Рафаэлю хочется выиграть денег, какие там стихи -

Мы заканчиваем просто сидя на скамейках на верху трибуны и не можем оттуда увидеть стартовых ворот хотя они прямо под нами, мне хочется залезть на ограждение и объяснять бега Рафаэлю — "Видишь стартера в будке — он нажмет на кнопку от которой зазвонит звонок и распахнутся дверцы загончиков и они вырвутся вперед — Посмотри за теми жокеями, у каждого из них рука стальная — "

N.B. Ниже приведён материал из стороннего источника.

(** * Open-LLM-VTuber: the TTS text preprocessor

    A shallow embedding of [src/open_llm_vtuber/utils/tts_preprocessor.py]
    and the properties of its stages.

    Python's [str] is a sequence of Unicode code points: a character is a
    code point in [Z], a text is a list of them.  The regular expressions of
    the module are kept as data ([regex]) and run by a backtracking matcher
    with the priorities of Python's [re] (greedy and lazy repetition,
    negative look-ahead and look-behind, the multi-line anchor), and
    [re.sub] is the left-to-right scan for non-overlapping matches. *)

From Stdlib Require Import String Ascii ZArith Bool Lia Arith List.
From Stdlib Require Decimal DecimalNat.
Import ListNotations.

Set Implicit Arguments.

(** ** Characters and texts *)

Definition char := Z.
Definition text := list char.

Fixpoint of_string (s : string) : text :=
  match s with
  | EmptyString => []
  | String a s' => Z.of_N (N_of_ascii a) :: of_string s'
  end.

Definition c_nl : char := 10%Z.
Definition c_space : char := 32%Z.
Definition c_hash : char := 35%Z.
Definition c_lparen : char := 40%Z.
Definition c_rparen : char := 41%Z.
Definition c_star : char := 42%Z.
Definition c_plus : char := 43%Z.
Definition c_minus : char := 45%Z.
Definition c_dot : char := 46%Z.
Definition c_langle : char := 60%Z.
Definition c_rangle : char := 62%Z.
Definition c_lbracket : char := 91%Z.
Definition c_rbracket : char := 93%Z.
Definition c_underscore : char := 95%Z.
(** [Shard::process_message_pool_request], for the operations other than
    [OP_CREATE] and [OP_OPEN]: the exception of the [default] arm is caught
    by the handler's own [catch], which only logs it. *)
Definition process_message_pool_request_more (handler : handler_t)
    (msg : Message_pool_request_more) : M ShardX unit :=
  assert_ (pool_op_more_nonzero (plm_op msg)) ;;!
  (* allocate response buffer *)
  lift (handler_allocate_send handler) ;;!
  let response := {| prsp_status := S_OK; prsp_pool_id := None |} in
  let! response :=
    try_catch
      (match plm_op msg with
       | OP_CLOSE => pool_request_OP_CLOSE handler msg response
       | OP_DELETE => pool_request_OP_DELETE handler msg response
       | OP_other _ => throw Protocol_exception
       end)
      catch_std_exception
      (λ _, ret response) in
  (* finally, send response *)
  lift (emit (EvPostPoolResponse handler response)).

(** *** INFO requests *)

(** [crc32(0, p, len)] of zlib, over the [len] bytes at [p]. *)
Variable crc32 : list Z → Z.

Definition post_info (handler : handler_t) (status : status_t) (value : option INFO_value)
  : M ShardX unit :=
  xemit (EvPostInfo handler {| irsp_status := status; irsp_value := value |}).

(** [hr == S_OK && v.size() == 1] *)
Definition one_value (hr : status_t) (v : list Z) : option Z :=
  match v with
  | [v0] => if bool_decide (hr = S_OK) then Some v0 else None
  | _ => None
  end.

Джонни Лонгден среди величайших жокеев сегодня, и Ишмаэль Валенсуэла, и очень хороший мексиканец по имени Пулидо кажущийся таким внимательным когда наблюдает за толпой со своего седла, в самом деле ему интересно, пока остальные жокеи хмуро задумались и кусают губы — "Коди в прошлом году приснился сон что Пулидо разъезжал на поезде не по тому пути и когда обогнул последний поворот раздевалки весь поезд взорвался и остался лишь Пулидо в лошадином паровозике, выиграв в одиночестве — Я сказал "Ух, Пулидо выиграл" — поэтому Коди дает мне еще 40 долларов чтобы я играл на него в каждом заезде а он даже одного раза не приходит!" — Я рассказываю это Рафаэлю, обкусывающему ногти -

"Я наверное вернусь к Номеру Девять."

"Безрассудство системы, чувак!" умоляет Коди — "Я же рассказывал тебе про Лентяя Билли как его нашли мертвым с необналиченными выигрышными билетиками на 45.000 долларов — "

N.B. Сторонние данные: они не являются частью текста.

(** ** The walk of [pathWalker] and the dry run *)

Lemma os_listdir_inv (d : str) (fs : node) (names : list str) :
  os_listdir d fs = Some names ->
  d <> [] /\ exists es, find (components d) fs = Some (Dir es) /\ names = map fst es.
Proof.
  unfold os_listdir, stat. destruct d as [|c d]; [discriminate|]. cbn [resolve].
  destruct (find (components (c :: d)) fs) as [[|es]|]; try discriminate.
  intros [= <-]. split; [discriminate|]. now exists es.
Qed.

Lemma os_listdir_valid (d : str) (fs : node) (names : list str) :
  wf fs = true -> os_listdir d fs = Some names ->
  Forall (fun n => valid_name n = true) names.
Proof.
  intros Hwf L. apply os_listdir_inv in L. destruct L as (_ & es & Hf & ->).
  apply (wf_find _ _ _ Hwf) in Hf. apply wf_Dir in Hf. destruct Hf as [_ Hv].
  apply Forall_forall. intros n Hn. apply in_map_iff in Hn.
  destruct Hn as ([n' x] & <- & Hin). now apply (Hv n' x).
Qed.

Lemma pathWalker_eta (self : pathWalker) :
  {| regex := regex self; foundPaths := foundPaths self ++ [] |} = self.
Proof. destruct self. cbn. now rewrite app_nil_r. Qed.

(** [pathWalker.walking] only reads: it leaves the file system alone and
    adds joined names of the directory to the found paths. *)
Lemma pathWalker_walking_spec (dirname : str) (names : list str) (self : pathWalker) (fs : node) :
  exists new,
    pathWalker_walking self dirname names fs
    = Done {| regex := regex self; foundPaths := foundPaths self ++ new |} fs /\
    forall p, In p new ->
      exists n, In n names /\ p = os_path_join dirname [n] /\
                re_search (regex self) p = true.
Proof.
  unfold pathWalker_walking.
  revert self; induction names as [|n names IH]; intros self; cbn [for_each].
  - exists []. rewrite pathWalker_eta. split; [reflexivity | intros p []].
  - unfold bind.
    destruct (re_search (regex self) (os_path_join dirname [n])) eqn:E; cbn [ret].
    + destruct (IH {| regex := regex self;
                      foundPaths := foundPaths self ++ [os_path_join dirname [n]] |})
        as (new & Hrun & Hnew).
      cbn [regex foundPaths] in *.
      exists (os_path_join dirname [n] :: new). split.
      * rewrite Hrun. now rewrite <- app_assoc.
      * intros p [<- | Hp].
        -- exists n. cbn. auto.
        -- destruct (Hnew p Hp) as (n' & H1 & H2 & H3). exists n'. cbn. auto.
    + destruct (IH self) as (new & Hrun & Hnew).
      exists new. split; auto.
      intros p Hp. destruct (Hnew p Hp) as (n' & H1 & H2 & H3). exists n'. cbn. auto.
Qed.

(** The walk of [pathWalker] returns, leaves the file system as it is, and
    finds only listed names that the pattern matches. *)
Lemma pathWalker_os_path_walk (fuel : nat) (top : str) (self : pathWalker) (fs : node) :
  wf fs = true -> 1 <= fuel ->
  (forall t, stat top fs = Some t -> height t < fuel) ->
  exists new,
    os_path_walk fuel top pathWalker_walking self fs
    = Done {| regex := regex self; foundPaths := foundPaths self ++ new |} fs /\
    Forall (fun p => listed fs p /\ re_search (regex self) p = true) new.
Proof.
  intros Hwf. revert top self.
  induction fuel as [|fuel IH]; intros top self Hf Hh; [lia|].
  cbn [os_path_walk].
  destruct (os_listdir top fs) as [names|] eqn:L.
  2:{ exists []. now rewrite pathWalker_eta. }
  pose proof (os_listdir_valid _ _ _ Hwf L) as Hvalid.
  destruct (os_listdir_inv _ _ _ L) as (Htop & es & Hfind & Enames).
  assert (Hstat : stat top fs = Some (Dir es)).
  { unfold stat. destruct top; [congruence|]. exact Hfind. }
  specialize (Hh _ Hstat).
  unfold bind at 1.
  destruct (pathWalker_walking_spec top names self fs) as (new0 & Hrun0 & Hnew0).
  rewrite Hrun0.
  assert (Hlisted0 : Forall (fun p => listed fs p /\ re_search (regex self) p = true) new0).
  { apply Forall_forall. intros p Hp. destruct (Hnew0 p Hp) as (n & Hn & -> & Hre).
    split; auto. exists top, n, names. repeat split; auto.
    rewrite Forall_forall in Hvalid. auto. }
  (* the loop over the names *)
  assert (Loop : forall l, incl l names -> forall acc,
    Forall (fun p => listed fs p /\ re_search (regex self) p = true) acc ->
    exists new,
      for_each l (fun name v fs0 =>
        match stat (os_path_join top [name]) fs0 with
        | Some (Dir _) => os_path_walk fuel (os_path_join top [name]) pathWalker_walking v fs0
        | _ => Done v fs0
        end) {| regex := regex self; foundPaths := foundPaths self ++ acc |} fs
      = Done {| regex := regex self; foundPaths := foundPaths self ++ new |} fs /\
      Forall (fun p => listed fs p /\ re_search (regex self) p = true) new).
  { induction l as [|n l IHl]; intros Hincl acc Hacc; cbn [for_each].
    - exists acc. split; auto.
    - assert (Hn : In n names) by (apply Hincl; now left).
      assert (Hl : incl l names) by (intros x Hx; apply Hincl; now right).
      assert (Hvn : valid_name n = true) by (rewrite Forall_forall in Hvalid; auto).
      unfold bind.
      destruct (stat (os_path_join top [n]) fs) as [[|es']|] eqn:S; try (now apply IHl).
      assert (Hsub : height (Dir es') < fuel).
      { unfold stat in S.
        rewrite (resolve_join top n (components top)) in S by (auto; now destruct top).
        rewrite find_app, Hfind in S. cbn [find] in S.
        destruct (lookup n es) as [x|] eqn:Lk; [|discriminate]. injection S as ->.
        apply lookup_In, height_entry in Lk. lia. }
      destruct (IH (os_path_join top [n])
                   {| regex := regex self; foundPaths := foundPaths self ++ acc |})
        as (new1 & Hrun1 & Hnew1).
      + cbn [height] in Hsub. lia.
      + intros t Ht. rewrite S in Ht. now injection Ht as <-.
      + cbn [regex foundPaths] in Hrun1, Hnew1. rewrite Hrun1.
        rewrite <- app_assoc. apply IHl; auto.
        apply Forall_app. split; auto. }
  destruct (Loop names (incl_refl _) new0 Hlisted0) as (new & Hrun & Hnew).
  exists new. split; auto.
Qed.

Lemma pathWalker_walk_spec (fuel : nat) (regex0 : pattern) (path : str) (fs : node) :
  wf fs = true -> height fs < fuel ->
  exists found,
    pathWalker_walk fuel (new_pathWalker regex0) path fs = Done found fs /\
    Forall (fun p => listed fs p /\ re_search regex0 p = true) found.
Proof.
  intros Hwf Hf.
  destruct (pathWalker_os_path_walk fuel path (new_pathWalker regex0) fs Hwf)
    as (new & Hrun & Hnew).
  - lia.
  - intros t Ht. unfold stat in Ht. destruct (resolve path); [|discriminate].
    apply height_find in Ht. lia.
  - exists new. unfold pathWalker_walk, bind. rewrite Hrun. cbn. auto.
Qed.

Lemma pathsToTrim_incl (l : list str) (k : Z) (x : str) :
  In x (pathsToTrim l k) -> In x l.
Proof.
  unfold pathsToTrim, slice_to. intros H.
  eapply Permutation_in; [apply Permutation_sym, sort_perm|].
  match type of H with In _ (firstn ?n _) =>
    rewrite <- (firstn_skipn n (sort l)); apply in_or_app; now left end.
Qed.

Lemma trim_select_spec (fuel : nat) (self : RSyncBackup) (archiveDir : str)
      (filter : option pattern) (k : Z) (fs : node) :
  wf fs = true -> height fs < fuel ->
  exists sel,
    trim_select fuel self archiveDir filter k fs = Done sel fs /\
    Forall (listed fs) sel.
Proof.
  intros Hwf Hf. unfold trim_select.
  destruct (pathWalker_walk_spec fuel
              (match filter with None => default_filter archiveDir | Some f => f end)
              archiveDir fs Hwf Hf) as (found & Hrun & Hfound).
  exists (pathsToTrim found k). unfold bind. rewrite Hrun. split; [reflexivity|].
  apply Forall_forall. intros x Hx. apply pathsToTrim_incl in Hx.
  rewrite Forall_forall in Hfound. now apply Hfound.
Qed.

(** In a dry run the loop stops at the first parent: the path is still
    there. *)
Lemma prune_parents_dry (fuel : nat) (self : RSyncBackup) (p : str) (fs : node) :
  listed fs p -> prune_parents (S fuel) self p fs = Done tt fs.
Proof.
  intros (d & n & names & -> & L & Hn & Hv).
  destruct (os_listdir_inv _ _ _ L) as (Hd & es & Hfind & Enames).
  destruct (os_path_split_join d n Hd Hv) as (h & Hs & Hh & Hc & Hne).
  apply (prune_parents_stops fuel self _ fs names).
  - rewrite Hs. exact Hne.
  - rewrite Hs. cbn [fst]. rewrite <- L.
    unfold os_listdir, stat. destruct h; [congruence|]. destruct d; [congruence|].
    cbn [resolve]. now rewrite Hc.
  - intros ->. exact Hn.
Qed.

Lemma trim_one_dry (fuel : nat) (self : RSyncBackup) (rp : bool) (p : str)
      (pk : pathRemover) (fs : node) :
  testRun self = true -> listed fs p ->
  trim_one (S fuel) self rp p pk fs = Done pk fs.
Proof.
  intros Hdry Hp. unfold trim_one. rewrite Hdry. unfold bind. cbn [ret].
  destruct rp; [rewrite prune_parents_dry by auto|]; reflexivity.
Qed.

Lemma trim_loop_dry (fuel : nat) (self : RSyncBackup) (rp : bool) (sel : list str)
      (pk : pathRemover) (fs : node) :
  testRun self = true -> Forall (listed fs) sel ->
  for_each sel (trim_one (S fuel) self rp) pk fs = Done pk fs.
Proof.
  intros Hdry Hsel. induction Hsel as [|p sel Hp Hsel IH]; cbn [for_each]; auto.
  unfold bind. now rewrite trim_one_dry.
Qed.

(** C6.  In a dry run [trimArchives] selects what a real run from the same
    file system selects (the selection does not look at [testRun]), it
    returns without an error, and it leaves the file system exactly as it
    was. *)
Theorem dry_run_selects_the_same_and_removes_nothing
        (fuel : nat) (self other : RSyncBackup) (archiveDir : str)
        (filter : option pattern) (entriesToKeep : Z) (removeParentIfEmpty : bool)
        (fs : node) :
  testRun self = true -> wf fs = true -> height fs < fuel ->
  (exists sel,
      trim_select fuel self archiveDir filter entriesToKeep fs = Done sel fs /\
      trim_select fuel other archiveDir filter entriesToKeep fs = Done sel fs) /\
  trimArchives fuel self archiveDir filter entriesToKeep removeParentIfEmpty fs
  = Done tt fs.
Proof.
  intros Hdry Hwf Hf.
  destruct (trim_select_spec fuel self archiveDir filter entriesToKeep fs Hwf Hf)
    as (sel & Hsel & Hlisted).
  split.
  - exists sel. split; [exact Hsel | exact Hsel].
  - unfold trimArchives, bind. rewrite Hsel.
    destruct fuel as [|fuel]; [lia|].
    now rewrite trim_loop_dry.
Qed.

Lemma dry_run_selects_the_same_and_removes_nothing_witness :
  (exists sel,
      trim_select 10 dry (s "/arch") None 2 three_fs = Done sel three_fs /\
      trim_select 10 live (s "/arch") None 2 three_fs = Done sel three_fs) /\
  trimArchives 10 dry (s "/arch") None 2 true three_fs = Done tt three_fs.
Proof.
  apply (dry_run_selects_the_same_and_removes_nothing 10 dry live (s "/arch") None 2 true
           three_fs).
  - reflexivity.
  - vm_compute. reflexivity.
  - vm_compute. lia.
Defined.

(** ** Replacing a subtree *)

Lemma set_entry_set_entry (c : str) (a b : node) (es : list (str * node)) :
  set_entry c a (set_entry c b es) = set_entry c a es.
Proof.
  unfold set_entry. rewrite map_map. apply map_ext. intros [n x]. cbn [fst].
  destruct (str_eqb n c) eqn:E; cbn [fst]; now rewrite ?E.
Qed.

Lemma remove_entry_set_entry (c : str) (a : node) (es : list (str * node)) :
  remove_entry c (set_entry c a es) = remove_entry c es.
Proof.
  unfold remove_entry, set_entry. induction es as [|[n x] es IH]; cbn; auto.
  destruct (str_eqb n c) eqn:E; cbn; rewrite E; cbn; now rewrite IH.
Qed.

Lemma find_graft (cs q : list str) (t t0 fs : node) :
  find cs fs = Some t0 -> find (cs ++ q) (graft cs t fs) = find q t.
Proof.
  revert fs; induction cs as [|c cs IH]; intros fs; cbn [find graft app]; auto.
  destruct fs as [|es]; [discriminate|].
  destruct (lookup c es) as [x|] eqn:E; [|discriminate]. intros H.
  cbn [find]. rewrite (lookup_set_same _ _ (graft cs t x) _ E). now apply IH.
Qed.

Lemma graft_graft (cs : list str) (t t' t0 fs : node) :
  find cs fs = Some t0 -> graft cs t' (graft cs t fs) = graft cs t' fs.
Proof.
  revert fs; induction cs as [|c cs IH]; intros fs; cbn [find graft]; auto.
  destruct fs as [|es]; [discriminate|].
  destruct (lookup c es) as [x|] eqn:E; [|discriminate]. intros H.
  cbn [graft]. rewrite (lookup_set_same _ _ (graft cs t x) _ E).
  now rewrite set_entry_set_entry, IH.
Qed.

Lemma graft_app (cs q : list str) (t u t0 fs : node) :
  find cs fs = Some t0 ->
  graft (cs ++ q) u (graft cs t fs) = graft cs (graft q u t) fs.
Proof.
  revert fs; induction cs as [|c cs IH]; intros fs; cbn [find graft app]; auto.
  destruct fs as [|es]; [discriminate|].
  destruct (lookup c es) as [x|] eqn:E; [|discriminate]. intros H.
  cbn [graft]. rewrite (lookup_set_same _ _ (graft cs t x) _ E).
  now rewrite set_entry_set_entry, IH.
Qed.

Lemma delete_graft (ok : node -> bool) (cs q : list str) (t t0 fs : node) :
  find cs fs = Some t0 -> q <> [] ->
  delete ok (cs ++ q) (graft cs t fs)
  = option_map (fun t' => graft cs t' fs) (delete ok q t).
Proof.
  intros H Hq. revert fs H; induction cs as [|c cs IH]; intros fs; cbn [find graft app].
  - intros _. now destruct (delete ok q t).
  - destruct fs as [|es]; [discriminate|].
    destruct (lookup c es) as [x|] eqn:E; [|discriminate]. intros H.
    cbn [delete]. rewrite (lookup_set_same _ _ (graft cs t x) _ E).
    destruct (cs ++ q) as [|c2 r] eqn:Ecq.
    { apply app_eq_nil in Ecq. now destruct Ecq. }
    rewrite (IH x H).
    destruct (delete ok q t); cbn [option_map]; auto.
    now rewrite set_entry_set_entry.
Qed.

Lemma delete_at_graft (ok : node -> bool) (cs : list str) (t t0 fs : node) :
  find cs fs = Some t0 -> ok t = true ->
  delete ok cs (graft cs t fs) = delete (fun _ => true) cs fs.
Proof.
  intros H Hok. revert fs H; induction cs as [|c cs IH]; intros fs; cbn [find graft].
  - intros _. reflexivity.
  - destruct fs as [|es]; [discriminate|].
    destruct (lookup c es) as [x|] eqn:E; [|discriminate]. intros H.
    cbn [delete]. rewrite (lookup_set_same _ _ (graft cs t x) _ E), E.
    destruct cs as [|c2 cs].
    + cbn [graft]. rewrite Hok. now rewrite remove_entry_set_entry.
    + rewrite (IH x H).
      destruct (delete (fun _ => true) (c2 :: cs) x); auto.
      now rewrite set_entry_set_entry.
Qed.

"Послушай Рафаэль," встреваю я, "Лентяй Билли просто кофеёк попивал между заездами, в пенснэ вероятно, и выходил на самый последний гандикап и видел счет и шел ставить и шел пописать пока проходил этот заезд — Это все в числах — Второй выбор это консенсус большинства сведенный ко второй степени приход которого был математически вычислен в стольких процентных случаях что если будешь продолжать трепать свои ставки согласно тем проигрышам от которых пострадал то непременно выиграешь, если только трагическая полоса проигрышей — "

"Правильно, трагическая, теперь послушай Рафаэль и выиграешь немного денег — "

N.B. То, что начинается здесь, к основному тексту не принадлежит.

Lemma rewriteLoop_spec r0 s0 h evs out :
  allOf w (rewriteTask g modulesSrc) entries
    {| globalReducerSourceCode := r0; globalSagasSourceCode := s0;
       moduleReducerFilePath := ""; moduleSagasFilePath := "" |} h
  = (evs, out) →
  ∃ done rest,
    entries ≡ₚ done ++ rest
    ∧ reducerInjections evs = reducerArgs <$> done
    ∧ sagaInjections evs = sagaArgs <$> done
    ∧ Forall (fun e => rewriteEvent e = true) evs
    ∧ Forall (knownCheck modulesSrc entries) evs
    ∧ match out with
      | Resolved v =>
          rest = []
          ∧ globalReducerSourceCode v = reducersAfter g r0 done
          ∧ globalSagasSourceCode v = sagasAfter g s0 done
          ∧ Forall (fun e => failedCheck e = false) evs
      | Rejected e => (∃ c, e = Cause c) ∧ Exists (fun e => failedCheck e = true) evs
      | Thrown _ => False
      end.
Proof.
  unfold allOf, forEachAll.
  set (v0 := {| globalReducerSourceCode := r0 |}).
  set (sagasFile := lastSagasFile modulesSrc entries).
  pose proof (spawn_tasks (rewriteTask g modulesSrc)
                (rewriteStepTask g modulesSrc sagasFile ∘ CheckingReducer) entries v0
                (fun x _ => match x with (_, _) => eq_refl end)) as Hsp.
  rewrite list_fmap_compose in Hsp.
  pose proof (spawn_rewrite_vars entries v0) as (Hr0 & Hs0 & Hsf).
  destruct (spawn _ entries v0) as [v1 tks]. simpl in Hsp, Hr0, Hs0, Hsf. subst tks.
  assert (moduleSagasFilePath v1 = sagasFile) as Hsf'.
  { rewrite Hsf. unfold sagasFile, lastSagasFile. by destruct (last entries). }
  clear Hsf.
  set (started := (fun tk => Started (pending tk)) <$> _).
  pose (I := fun p : Pool RewriteVars =>
    ∃ rem done dropped,
      tasks p = rewriteStepTask g modulesSrc sagasFile <$> rem
      ∧ entries ≡ₚ done ++ (rewriteEntry <$> rem) ++ dropped
      ∧ moduleSagasFilePath (vars p) = sagasFile
      ∧ globalReducerSourceCode (vars p) = reducersAfter g r0 done
      ∧ globalSagasSourceCode (vars p) = sagasAfter g s0 done
      ∧ reducerInjections (emitted p) = reducerArgs <$> done
      ∧ sagaInjections (emitted p) = sagaArgs <$> done
      ∧ Forall (fun e => rewriteEvent e = true) (emitted p)
      ∧ Forall (knownCheck modulesSrc entries) (emitted p)
      ∧ match rejection p with
        | None => dropped = [] ∧ Forall (fun e => failedCheck e = false) (emitted p)
        | Some e => (∃ c, e = Cause c) ∧ Exists (fun e => failedCheck e = true) (emitted p)
        end).
  destruct (promiseAll_invariant w I (h ++ started)
              (rewriteStepTask g modulesSrc sagasFile <$> (CheckingReducer <$> entries)) v1)
    as (p & (rem & done & dropped & Ht & Hperm & _ & Hred & Hsag & Hri & Hsi & Hev & Hkn & Hrej)
          & Hdone & Hrun).
  { exists (CheckingReducer <$> entries), [], []. simpl.
    rewrite rewriteEntry_Checking, app_nil_r. by split_and!. }
  { clear -Hsf'. intros p (rem & done & dropped & Ht & Hperm & Hsf & Hred & Hsag & Hri & Hsi & Hev & Hkn & Hrej) Hne.
    destruct (settleOne_mirror w (rewriteStepTask g modulesSrc sagasFile) (h ++ started) p rem Ht Hne)
      as (i & x & Hx & Hrem & [(e & _ & ->)|(_ & v' & evs & next & Hr & Hnext)]).
    - (* an existence check rejects *)
      exists (delete i rem), done, (rewriteEntry x :: dropped). simpl.
      assert (rewriteEntry x ∈ entries) as Hin.
      { rewrite Hperm. rewrite Hrem at 1. rewrite fmap_cons, !elem_of_app, elem_of_cons. auto. }
      split_and!; try done.
      + rewrite Hperm. rewrite Hrem at 1. rewrite fmap_cons. perm_middle.
      + by rewrite reducerInjections_app, Hri, app_nil_r.
      + by rewrite sagaInjections_app, Hsi, app_nil_r.
      + apply Forall_app. split; [done|]. apply Forall_singleton. by destruct x as [[??]|[??]].
      + apply Forall_app. split; [done|]. apply Forall_singleton.
        destruct x as [[prop value]|[prop value]]; simpl; [right|by left].
        by exists (prop, value).
      + assert (Exists (fun e0 => failedCheck e0 = true)
                  (emitted p ++ [Settled (pending (rewriteStepTask g modulesSrc sagasFile x)) false])).
        { apply Exists_app. right. apply Exists_cons. left. by destruct x as [[??]|[??]]. }
        destruct (rejection p) as [e0|]; simpl; [by destruct Hrej|eauto].
    - destruct x as [[prop value]|[prop value]]; simpl in Hr.
      + (* the reducer file exists: check the sagas file *)
        injection Hr as <- <- <-.
        destruct Hnext as [[[=] _]|(tk' & [= <-] & Hnext)].
        destruct (Hnext (CheckingSagas (prop, value))) as [Hins ->].
        { simpl. by rewrite Hsf. }
        exists (<[i := CheckingSagas (prop, value)]> rem), done, dropped. simpl.
        split_and!; try done.
        * rewrite Hperm. rewrite Hins. rewrite Hrem at 1. rewrite !fmap_cons. perm_middle.
        * by rewrite reducerInjections_app, Hri, app_nil_r.
        * by rewrite sagaInjections_app, Hsi, app_nil_r.
        * apply Forall_app. split; [done|]. by repeat constructor.
        * apply Forall_app. split; [done|].
          constructor; [|constructor; [|constructor]]; simpl.
          -- right. exists (prop, value). split; [|done].
             rewrite Hperm. rewrite Hrem at 1.
             rewrite fmap_cons, !elem_of_app, elem_of_cons. auto.
          -- left. by rewrite Hsf.
        * destruct (rejection p); [destruct Hrej as [? Hex]|destruct Hrej as [? Hall]];
            (split; [done|]).
          -- apply Exists_app. by left.
          -- apply Forall_app. split; [done|]. by repeat constructor.
      + (* the sagas file exists: inject *)
        injection Hr as <- <- <-.
        destruct Hnext as [[_ ->]|(tk' & [=] & _)].
        exists (delete i rem), (done ++ [(prop, value)]), dropped. simpl.
        split_and!; try done.
        * rewrite Hperm. rewrite Hrem at 1. rewrite fmap_cons, <- app_assoc. perm_middle.
        * by rewrite reducersAfter_snoc, Hred.
        * by rewrite sagasAfter_snoc, Hsag.
        * by rewrite reducerInjections_app, Hri, fmap_app.
        * by rewrite sagaInjections_app, Hsi, fmap_app.
        * apply Forall_app. split; [done|]. by repeat constructor.
        * apply Forall_app. split; [done|].
          constructor; [by left|]. by repeat constructor.
        * destruct (rejection p); [destruct Hrej as [? Hex]|destruct Hrej as [? Hall]];
            (split; [done|]).
          -- apply Exists_app. by left.
          -- apply Forall_app. split; [done|]. by repeat constructor. }
  rewrite Hrun. rewrite Hdone in Ht. symmetry in Ht. apply fmap_nil_inv in Ht. subst rem.
  simpl in Hperm.
  destruct (started_no_injection
              (rewriteStepTask g modulesSrc sagasFile <$> (CheckingReducer <$> entries)))
    as [Hst4 Hst5]. fold started in Hst4, Hst5.
  assert (Forall (fun e => rewriteEvent e = true) started
          ∧ Forall (knownCheck modulesSrc entries) started
          ∧ Forall (fun e => failedCheck e = false) started)
    as (Hst1 & Hst2 & Hst3).
  { subst started. split_and!; do 3 apply Forall_fmap; apply Forall_forall;
      intros [prop value] Hin; simpl; try done.
    right. by exists (prop, value). }
  destruct (rejection p) as [e|] eqn:Hrj; intros [= <- <-];
    exists done, dropped; rewrite !reducerInjections_app, !sagaInjections_app;
    rewrite Hst4, Hst5, Hri, Hsi; simpl.
  - destruct Hrej as [Hc Hex]. split_and!; try done.
    + by apply Forall_app.
    + by apply Forall_app.
    + apply Exists_app. by right.
  - destruct Hrej as [-> Hall]. rewrite app_nil_r in Hperm. split_and!; try done.
    + by rewrite app_nil_r.
    + by apply Forall_app.
    + by apply Forall_app.
    + by apply Forall_app.
Qed.

End RewriteFacts.

(** ** The stages of the chain *)

Section ChainFacts.
Context {M : Type} (config : Config) (g : Gengine) (w : World M).

Lemma rewriteRegistries_spec src m tree h evs out :
  rewriteRegistries g w src m tree h = (evs, out) →
  ∃ done rest loop,
    namespaces m ≡ₚ done ++ rest
    ∧ reducerInjections loop = reducerArgs <$> done
    ∧ sagaInjections loop = sagaArgs <$> done
    ∧ Forall (fun e => rewriteEvent e = true) loop
    ∧ Forall (knownCheck src (namespaces m)) loop
    ∧ ((Exists (fun e => failedCheck e = true) loop
        ∧ evs = loop ∧ ∃ c, out = Rejected (Cause c))
       ∨ (rest = []
          ∧ Forall (fun e => failedCheck e = false) loop
          ∧ ((evs = loop ++ registryWrites g tree done (Some false) None
              ∧ ∃ c, out = Rejected (Cause c))
             ∨ (evs = loop ++ registryWrites g tree done (Some true) (Some false)
                ∧ ∃ c, out = Rejected (Cause c))
             ∨ (evs = loop ++ registryWrites g tree done (Some true) (Some true)
                ∧ out = Resolved tt)))).
Proof.
  unfold rewriteRegistries. intros H.
  apply andThen_cases in H as [(loop & v & e2 & Hloop & Hk & ->)|[(e & Hloop & ->)|(e & Hloop & ->)]];
    apply rewriteLoop_spec in Hloop
      as (done & rest & Hperm & Hri & Hsi & Hev & Hkn & Hout).
  - exists done, rest, loop. split_and!; try done.
    destruct Hout as (-> & Hr & Hs & Hall). right. split_and!; try done.
    rewrite Hr, Hs in Hk. unfold registryWrites.
    apply andThen_cases in Hk as [(e1 & [] & e3 & Hw1 & Hw2 & ->)|[(e & Hw1 & ->)|(e & Hw1 & ->)]];
      apply await_cases in Hw1 as [(a & _ & -> & [=])|(c & _ & -> & [=])]; subst.
    + apply await_cases in Hw2 as [(a & _ & -> & ->)|(c & _ & -> & ->)].
      * right. right. by destruct a.
      * right. left. eauto.
    + left. eauto.
  - exists done, rest, evs. destruct Hout as [[c ->] Hex]. split_and!; try done.
    left. eauto.
  - done.
Qed.

Lemma indexRead_spec d h evs out :
  indexRead w d h = (evs, out) →
  Forall (fun e => indexEvent e = true) evs
  ∧ match out with
    | Resolved _ => True
    | Rejected e => ∃ c, e = Cause c
    | Thrown _ => False
    end.
Proof.
  unfold indexRead, andThen, await, resolve.
  repeat (match goal with
          | |- context [match ?x with Ok _ => _ | Err _ => _ end] => destruct x
          end; simpl);
    intros [= <- <-]; (split; [by repeat constructor|eauto]).
Qed.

"Ладно, ладно!" — "Попробую!" -

Вдруг вся толпа ухает видя как одна лошадь встает на дыбы в воротцах и запутывается и сбрасывает своего наездника, Рафаэль открывает рот от изумленного ужаса — "Смотри, бедная лошадка попалась!"

Конюхи бросаются к ней и седлают и трудятся и выводят эту лошадь, которая немедленно вычеркивается из бегов, все ставки снимаются — "Они могут убиться!" вопит болезненно Рафаэль — Это касается Коди не так уж сильно почему-то, может потому что он был ковбоем в Колорадо и принимает лошадей как должное, как однажды мы видели как лошадь сбросила и забилась на дальнем отрезке и всем было до лампочки, все вопили перед близившимся дальним поворотом а тут лошадь со сломанной ногой (ее неизбежно пристрелят) и безжизненный жокей белым пятнышком на дорожке, может мертвый, совершенно точно раненный, но все взоры устремлены на заезд, как эти безумные ангелы в самом деле несутся к своей кармической немилости — "Что там с лошадью?" вопил я пока рев вздымался вдоль ближней дорожки и как покаянье не отводил глаз от места происшествия, совершенно презрев исход заезда, который выиграл Коди — Лошадь уничтожили, жокея на скорой увезли в больницу — увез не Саймон — Мир слишком велик — Только деньги, только жизнь, толпа ревет, номера вспыхивают, числа забываются, забывается земля — память забывается — алмаз молчанья кажется продолжается без продолженья -

Лошади вырываются и грохочут мимо ограды, слышно как хлысты жокеев хлещут по бокам, слышно сапоги и свистки, "йях!" и они заворачивают за первый поворот и все переводят взоры обратно на беговые формуляры чтобы увидеть числа представляющие символ того что происходит по всему ипподрому Нирваны — Лошадь Коди и Рафаэля хорошо опережает -

"Думаю он останется впереди," говорю я, судя по опыту, преимущество в добрых 21/2 корпуса и вприпрыжку и хранима сдерживающей рукою ездока — Проходят дальний поворот и обратно, виден этот душераздирающий проблеск стройных породистых ног таких хрупких, потом тучей пыль когда они рвут прямиком домой, жокеи неистовы — Наша лошадь остается все время впереди и зажимает претендента и выигрывает -

"Ах! Айи!" они несутся забирать свои гроши -

"Видишь? Просто держись за своего старого кореша Коди и ни за что на свете не проиграешь!"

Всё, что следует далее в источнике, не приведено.